The Nampa and Meridian school districts each spent more than $10,000 in legal fees for teacher contract negotiations — a process that is still ongoing for 2013-14.

The Idaho Statesman’s Bill Roberts wrote about the process Monday, less than a week after Idaho Education Association officials took districts to task for hiring outside contract negotiators.

Nampa has spent $13,077.50, reported Roberts; Meridian has spent $10,809.

In both cases, the districts hired attorney Amy White to negotiate on their behalf.

Both districts are facing financial straits. Nampa has had to impose unpaid furlough days, among other moves to reduce a deficit; Meridian’s budget reserves have dwindled, and officials say the district may face a financial crisis if voters do not renew a supplemental levy in 2014.

But officials for the districts say the outside hiring was appropriate. Nampa had no experienced negotiators on staff, district spokeswoman Allison Westfall told Roberts. Meridian first hired outside help in 2012-13, when negotiations turned “hostile,” Superintendent Linda Clark told Roberts.

The IEA criticized the outside hires Wednesday, when a legislative interim committee met to discuss school labor laws, among other K-12 issues.
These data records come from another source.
(* ===== verification/Fdevent.v ===== *)
(** * The event loop

    Models adb/fdevent (fdevent.cpp, fdevent.h and the epoll back end of
    fdevent_epoll.cpp) and the thread that runs the loop (AdbManager::start, stop and
    eventLoopThread of adb/lib/src/AdbManager.cpp).

    An [fdevent] lives in a node of the map [installed_fdevents_]; a pointer to one is an
    address in [heap], and a use of an address that is not there is [Undef].  The function
    [malloc] picks the address of a new node; it may give out an address again that was
    freed.  The kernel's part of [ctx] is [interest], the interest list of the epoll
    instance, and [counter], the value of the eventfd behind the interrupt; what
    epoll_wait may answer for them is [epoll_wait_ok], after epoll(7) and eventfd(2).

    Threads interleave freely; [step] is what one thread does next.  A handler or a queued
    function is a program point at which the client may make any call of the interface
    and then returns.  A crash remembers who caused it.  [submitted] and [ran] are
    histories of the functions passed to [Run] and of those the loop called.

    Times are in nanoseconds of the steady clock, timeouts in milliseconds. *)

From stdpp Require Import sorting.
From S2P Require Import Prelude.

Abbreviation addr := nat (only parsing).

Definition EPOLLIN : Z := 1.
Definition EPOLLOUT : Z := 4.
Definition EPOLLERR : Z := 8.
Definition EPOLLHUP : Z := 16.
Definition EPOLLRDHUP : Z := 8192.

Definition has (events bit : Z) : bool := negb (Z.land events bit =? 0).

Section fdevent.
Context {F T : Type}.
Context (malloc : gset addr → addr).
During its presentation, the teachers’ union said districts should be required to be “completely transparent” about the cost of hiring outside negotiators.

Six school districts hired outside negotiators, the IEA said Wednesday. And Nampa and Meridian still haven’t completed master agreements for 2013-14 — more than three months after the July 1 start of the budget year. The districts set financial terms on July 1 — under a state law allowing districts to impose their last best contract offer. The two districts haven’t settled on non-financial issues, however — and will now go to mediation. But even that is a dicey proposition; Meridian’s mediation is on hold, a casualty of the federal government shutdown.